Data entries:

#####

(* ===== verification/LbCatalog.v ===== *)
(** * The catalog of services

    [crates/fluxvm-network/src/service.rs]: the limits of a catalog, reading and
    changing it with the rollback of a change the kernel refused, active health
    and the advertisement of VIPs.

    The catalog file holds parsed specifications.  Writing it can fail before or
    after the new file is in place; programming the kernel ([sync_all]) can fail and
    then leaves the kernel in an unknown state.  A script gives these answers. *)

From stdpp Require Import prelude list strings gmap sorting.
From Stdlib Require Import NArith Lia.
From S2P Require Import Prelude RustStr LbService Maglev.

(** ** Limits *)

Inductive MapTier := TierS | TierM | TierL.

Definition normalize_map_tier (tier : rstr) : MapTier :=
  let t := to_ascii_uppercase (trim tier) in
  if bool_decide (t = bstr "S") then TierS else if bool_decide (t = bstr "L") then TierL else TierM.

Definition MAX_SERVICES_M : N := 4096.
Definition MAX_BACKEND_MAP_ENTRIES_M : N := 16384.
Definition MAX_MAGLEV_MAP_ENTRIES_M : N := 262144.

Definition map_tier_max_services (tier : rstr) : N := match normalize_map_tier tier with TierS => 1024 | TierL => 8192 | TierM => MAX_SERVICES_M end.
Definition map_tier_max_backends (tier : rstr) : N := match normalize_map_tier tier with TierS => 4096 | TierL => 32768 | TierM => MAX_BACKEND_MAP_ENTRIES_M end.
Definition map_tier_max_maglev (tier : rstr) : N := match normalize_map_tier tier with TierS => 65536 | TierL => 524288 | TierM => MAX_MAGLEV_MAP_ENTRIES_M end.

Definition frontend (s : ServiceSpec) : IpAddr * u16 * ServiceProtocol := (vip s, port s, protocol s).
Definition backend_entries (s : ServiceSpec) : N := lenN (List.filter enabled (backends s)).
Definition maglev_entries (s : ServiceSpec) : N := if existsb is_ready (backends s) then table_size s else 0.
Definition sumN (f : ServiceSpec -> N) (specs : list ServiceSpec) : N := fold_right (fun s n => f s + n) 0 specs.

Definition validate_catalog (specs : list ServiceSpec) (tier : rstr) : bool :=
  negb (map_tier_max_services tier <? lenN specs) && forallb validate specs && bool_decide (NoDup (map name specs)) &&
  bool_decide (NoDup (map frontend specs)) && bool_decide (NoDup (map (fun s => service_id (name s)) specs)) &&
  negb (map_tier_max_backends tier <? sumN backend_entries specs) && negb (map_tier_max_maglev tier <? sumN maglev_entries specs).

(** ** Reading and changing *)

Definition name_le (a b : ServiceSpec) : Prop := rstr_leb (name a) (name b) = true.

#[global] Instance name_le_dec : RelDecision name_le.
Proof. intros a b. unfold name_le. apply _. Defined.

Inductive Answer := Fine | FailBefore | FailAfter.

(** The file, what the kernel was last programmed with ([None]: a part of it), and the answers to come. *)
Record Node := MkNode { catalog : option (list ServiceSpec); kernel : option (list ServiceSpec); script : list Answer }.

Section Catalog.
Variable tier : rstr.

Definition list_services : M Node (list ServiceSpec) := fun n =>
  match catalog n with
  | None => (Ok [], n)
  | Some specs => if validate_catalog specs tier then (Ok (merge_sort name_le specs), n) else (Err Network, n)
  end.

Definition get (nm : rstr) : M Node (option ServiceSpec) := let! l := list_services in ret (find (fun s => bool_decide (name s = nm)) l).

Definition next_answer (n : Node) : Answer * list Answer := match script n with [] => (Fine, []) | a :: s => (a, s) end.

Definition save_catalog (specs : list ServiceSpec) : M Node () := fun n =>
  let '(a, s) := next_answer n in
  match a with
  | Fine => (Ok tt, MkNode (Some specs) (kernel n) s)
  | FailBefore => (Err Io, MkNode (catalog n) (kernel n) s)
  | FailAfter => (Err Io, MkNode (Some specs) (kernel n) s)
  end.

(** [sync_all]: what the file holds is programmed. *)
Definition sync_all : M Node () := fun n =>
  let '(a, s) := next_answer n in
  match a with
  | Fine => (Ok tt, MkNode (catalog n) (Some (default [] (catalog n))) s)
  | _ => (Err Network, MkNode (catalog n) None s)
  end.

(** [if let Err(e) = m] *)
Definition catch (m : M Node ()) (h : M Node ()) : M Node () := fun n => match m n with (Err _, n) => h n | r => r end.

Definition commit_catalog (previous desired : list ServiceSpec) : M Node () :=
  do! save_catalog desired in
  catch sync_all (
    do! save_catalog previous in
    do! sync_all in
    throw Network).

(** [*existing = spec], or push. *)
Fixpoint put_spec (spec : ServiceSpec) (l : list ServiceSpec) : list ServiceSpec :=
  match l with
  | [] => [spec]
  | s :: l => if bool_decide (name s = name spec) then spec :: l else s :: put_spec spec l
  end.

#####

Task goal.
What is needed is every line from the data above that includes the string "None", copied out.

Written solution.
(** The file, what the kernel was last programmed with ([None]: a part of it), and the answers to come. *)
  | None => (Ok [], n)
  | _ => (Err Network, MkNode (catalog n) None s)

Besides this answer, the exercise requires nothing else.